Date of Award


Degree Type


Degree Name

Doctor of Philosophy (PhD)

Graduate Group

Epidemiology & Biostatistics

First Advisor

Andrea B. Troxel

Second Advisor

Benjamin French


Conventional longitudinal data analysis methods typically assume that outcomes are independent of the data-collection schedule. However, the independence assumption may be violated when an event triggers outcome assessment in between prescheduled follow-up visits. For example, patients initiating warfarin therapy who experience poor anticoagulation control may have extra physician visits to monitor the impact of necessary dose changes. Observation times may therefore be associated with outcome values, which may introduce bias when estimating the effect of covariates on outcomes using standard longitudinal regression methods. We consider a joint model approach with two components: a semi-parametric regression model for longitudinal outcomes and a recurrent event model for observation times. The semi-parametric model includes a parametric specification for covariate effects, but allows the effect of time to be unspecified. We formulate a framework of outcome-observation dependence mechanisms to describe conditional independence between the outcome and observation-time processes given observed covariates or shared latent variables.

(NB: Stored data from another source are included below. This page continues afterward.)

(** * Equipment tracker: the record store of [equipment_tracker_enhanced.c]

    A shallow embedding of the store operations of the tactical supply
    tracker (the global arrays [inventory] and [requests], the name index
    [hash_table], the two ID counters and the file snapshot), followed by
    the properties of the specification that were checked against it.

    Conventions of the embedding:
    - a C [int] is a [Z]; additions that the program performs on [int]
      go through [int_add], which wraps to 32 bits (two's complement);
      [unsigned int] arithmetic of the hash wraps modulo 2^32;
    - a [char] array is a [string]; every reader stops at the first NUL
      ([c_chars]), as the C string functions do;
    - the global arrays are lists of their fixed length, updated by
      index; the stored records are the first [item_count]
      (resp. [request_count]) slots;
    - a [HashNode] pointer into [inventory] is the index of the slot;
    - prompts are inputs of the operation, already validated by
      [get_int_input]; the clock and the database replies are inputs
      too; the banner, the log file and the audit table are outputs
      that never feed back into the store and are left out. *)

From Stdlib Require Import ZArith Ascii String DecimalString Sorted Lia.
From stdpp Require Import base list.

Local Open Scope Z_scope.

(** ** Machine integers and characters *)

Definition INT_MAX : Z := 2147483647.
Definition INT_MIN : Z := -2147483648.
Definition UINT_MOD : Z := 4294967296.

Definition in_int_range (z : Z) : bool := (INT_MIN <=? z) && (z <=? INT_MAX).

(** Two's complement wrap-around of a mathematical integer into [int]. *)
Definition wrap_int (z : Z) : Z := (z - INT_MIN) mod UINT_MOD + INT_MIN.

Definition int_add (a b : Z) : Z := wrap_int (a + b).

(** [unsigned int] operations of [hash_function]. *)
Definition uint_of_int (z : Z) : Z := z mod UINT_MOD.
Definition uint_add (a b : Z) : Z := (a + b) mod UINT_MOD.
Definition uint_shl (a : Z) (k : Z) : Z := (Z.shiftl a k) mod UINT_MOD.

(** The code of a character, between 0 and 255. *)
Definition char_code (c : ascii) : Z := Z.of_N (N_of_ascii c).

(** The value of a plain [char] promoted to [int]. Plain [char] is signed
    on the x86-64 Linux target of the program; the two readings agree on
    the ASCII range. *)
Definition char_to_int (c : ascii) : Z :=
  if char_code c <? 128 then char_code c else char_code c - 256.

Definition is_ascii (c : ascii) : bool := char_code c <? 128.

(** The characters of a C string: up to the first NUL, or to the end of
    the array contents. *)
Fixpoint c_chars (s : string) : list ascii :=
  match s with
  | EmptyString => []
  | String c s' => if Ascii.eqb c Ascii.zero then [] else c :: c_chars s'
  end.

(** [tolower] in the "C" locale (the program never calls [setlocale]). *)
Definition tolower (c : ascii) : ascii :=
  let n := N_of_ascii c in
  if (65 <=? n)%N && (n <=? 90)%N then ascii_of_N (n + 32) else c.

(** Case-insensitive match of the whole [needle] at the head of [hay]. *)
Fixpoint ci_prefix (needle hay : list ascii) : bool :=
  match needle, hay with
  | [], _ => true
  | _ :: _, [] => false
  | a :: needle', b :: hay' =>
      Ascii.eqb (tolower a) (tolower b) && ci_prefix needle' hay'
  end.

Fixpoint strcasestr_from (hay needle : list ascii) (off : nat) : option nat :=
  if ci_prefix needle hay then Some off
  else match hay with
       | [] => None
       | _ :: hay' => strcasestr_from hay' needle (S off)
       end.

(** [strcasestr(haystack, needle)]: the offset of the first
    case-insensitive occurrence ([haystack + off] in C), [None] for NULL. *)
Definition strcasestr (haystack needle : string) : option nat :=
  strcasestr_from (c_chars haystack) (c_chars needle) 0.

(** ** [sprintf("%04d", n)] *)

Definition decimal_digits (n : Z) : string :=
  NilZero.string_of_uint (N.to_uint (Z.to_N (Z.abs n))).

Fixpoint zeros (k : nat) : string :=
  match k with
  | O => EmptyString
  | S k' => String "0" (zeros k')
  end.

(** Width 4, zero padded; the sign of a negative number counts in the
    width and comes before the padding. *)
Definition format_04d (n : Z) : string :=
  let d := decimal_digits n in
  if n <? 0
  then String "-" (zeros (3 - String.length d) ++ d)
  else (zeros (4 - String.length d) ++ d)%string.

Definition is_digit (c : ascii) : bool :=
  (48 <=? char_code c) && (char_code c <=? 57).

(** [atoi] on a checksum string: optional sign, then digits. *)
Fixpoint atoi_digits (s : string) (acc : Z) : Z :=
  match s with
  | EmptyString => acc
  | String c s' =>
      if is_digit c then atoi_digits s' (acc * 10 + (char_code c - 48))
      else acc
  end.

Definition atoi (s : string) : Z :=
  match s with
  | String "-" s' => - atoi_digits s' 0
  | _ => atoi_digits s 0
  end.

(** ** The records *)

Module Equipment.
Record t : Type := mk {
  id : Z;
  name : string;
  description : string;
  quantity : Z;
  min_threshold : Z;
  unit : string;
  location : string;
  last_updated : Z;
  classification : Z;
  checksum : string
}.

(** A slot of the zero-initialised global array. *)
Definition zero : t :=
  mk 0 EmptyString EmptyString 0 0 EmptyString EmptyString 0 0 EmptyString.

Definition set_id (v : Z) (e : t) : t :=
  mk v (name e) (description e) (quantity e) (min_threshold e)
     (unit e) (location e) (last_updated e) (classification e) (checksum e).
Definition set_quantity (v : Z) (e : t) : t :=
  mk (id e) (name e) (description e) v (min_threshold e)
     (unit e) (location e) (last_updated e) (classification e) (checksum e).
Definition set_last_updated (v : Z) (e : t) : t :=
  mk (id e) (name e) (description e) (quantity e) (min_threshold e)
     (unit e) (location e) v (classification e) (checksum e).
Definition set_checksum (v : string) (e : t) : t :=
  mk (id e) (name e) (description e) (quantity e) (min_threshold e)
     (unit e) (location e) (last_updated e) (classification e) v.
End Equipment.

Module SupplyRequest.
Record t : Type := mk {
  req_id : Z;
  equipment_id : Z;
  requested_qty : Z;
  requesting_unit : string;
  request_time : Z;
  status : Z;
  priority : Z
}.

Definition zero : t := mk 0 0 0 EmptyString 0 0 0.

Definition set_req_id (v : Z) (r : t) : t :=
  mk v (equipment_id r) (requested_qty r) (requesting_unit r)
     (request_time r) (status r) (priority r).
Definition set_equipment_id (v : Z) (r : t) : t :=
  mk (req_id r) v (requested_qty r) (requesting_unit r)
     (request_time r) (status r) (priority r).
End SupplyRequest.

(** The enumerations, with the values the C enums give them. *)
Inductive StockStatus : Type := STATUS_OK | STATUS_WATCH | STATUS_LOW.

Definition REQ_PENDING : Z := 0.
Definition REQ_APPROVED : Z := 1.
Definition REQ_FULFILLED : Z := 2.
Definition REQ_DENIED : Z := 3.

Definition MAX_ITEMS : Z := 1000.
Definition MAX_REQUESTS : Z := 500.
Definition HASH_SIZE : Z := 1009.

(** ** Derived fields *)

(** [(int)(t * 1.5)]. The product is exact in binary64: it is a multiple
    of 1/2 of magnitude below 2^33. The conversion truncates toward zero
    and is undefined when the truncated value does not fit an [int]:
    [None] stands for that case. *)
Definition int_of_times_1_5 (t : Z) : option Z :=
  let v := Z.quot (3 * t) 2 in
  if in_int_range v then Some v else None.

(** [get_stock_status]: the Low test comes first; the conversion is only
    evaluated when the Low test fails. *)
Definition get_stock_status (item : Equipment.t) : option StockStatus :=
  if Equipment.quantity item <=? Equipment.min_threshold item
  then Some STATUS_LOW
  else match int_of_times_1_5 (Equipment.min_threshold item) with
       | None => None
       | Some w =>
           if Equipment.quantity item <=? w then Some STATUS_WATCH
           else Some STATUS_OK
       end.

(** [calculate_checksum]: C's [%] truncates toward zero ([Z.rem]). *)
Definition calculate_checksum (item : Equipment.t) : Z :=
  let sum := int_add (int_add (Equipment.id item) (Equipment.quantity item))
                     (Equipment.min_threshold item) in
  let sum := fold_left (fun sum c => int_add sum (char_to_int c))
                       (c_chars (Equipment.name item)) sum in
  Z.rem sum 10000.

(** The tag written by [sprintf(item->checksum, "%04d",
    calculate_checksum(item))] in [add_equipment] and [update_quantity]. *)
Definition checksum_string (item : Equipment.t) : string :=
  format_04d (calculate_checksum item).

(** [hash_function]: djb2 over the bytes of the name, case-sensitive. *)
Definition hash_function (str : string) : Z :=
  let hash := fold_left
                (fun hash c =>
                   uint_add (uint_add (uint_shl hash 5) hash)
                            (uint_of_int (char_to_int c)))
                (c_chars str) 5381 in
  hash mod HASH_SIZE.

(** ** The store: the global variables of the program *)

Record Store : Type := mkStore {
  inventory : list Equipment.t;
  requests : list SupplyRequest.t;
  hash_table : list (list nat);
  item_count : Z;
  request_count : Z;
  next_item_id : Z;
  next_request_id : Z;
  use_database : bool
}.

(** The state at the start of [main], after [memset(hash_table, 0, ...)]
    and [connect_database]. *)
Definition init_store (db : bool) : Store :=
  mkStore (replicate (Z.to_nat MAX_ITEMS) Equipment.zero)
          (replicate (Z.to_nat MAX_REQUESTS) SupplyRequest.zero)
          (replicate (Z.to_nat HASH_SIZE) [])
          0 0 1 1 db.

(** The records the store holds: the first [item_count] slots of
    [inventory], the first [request_count] slots of [requests]. *)
Definition stored_items (s : Store) : list Equipment.t :=
  take (Z.to_nat (item_count s)) (inventory s).

Definition stored_requests (s : Store) : list SupplyRequest.t :=
  take (Z.to_nat (request_count s)) (requests s).

(** What an operation reports to the user. *)
Inductive Outcome : Type :=
  | Added (id : Z)
  | Updated
  | Requested (req_id : Z)
  | NotFound
  | CapacityExceeded.

(** ** The name index *)

(** [hash_insert(&inventory[slot])]: a new node at the head of the bucket
    of the slot's current name. *)
Definition hash_insert (inv : list Equipment.t) (table : list (list nat))
    (slot : nat) : list (list nat) :=
  match inv !! slot with
  | Some equipment =>
      let index := Z.to_nat (hash_function (Equipment.name equipment)) in
      alter (cons slot) index table
  | None => table
  end.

We generalize existing methods for continuous outcomes by accommodating any combination of mechanisms through the use of observation-level weights and/or patient-level latent variables. We develop new methods for binary outcomes, while retaining the flexibility of a semi-parametric approach. We extend these methods to account for discontinuous risk intervals in which patients enter and leave the at-risk set multiple times during the study. Our methods are based on counting process approaches, rather than relying on possibly intractable likelihood-based or pseudo-likelihood-based approaches, and provide marginal, population-level inference. In simulations, we evaluate the statistical properties of our proposed methods. Comparisons are made to `naive' approaches that do not account for outcome-dependent observation times. We illustrate the utility of our proposed methods using data from a randomized trial of interventions designed to improve adherence to warfarin therapy and a randomized trial of malaria vaccines among children in Mali.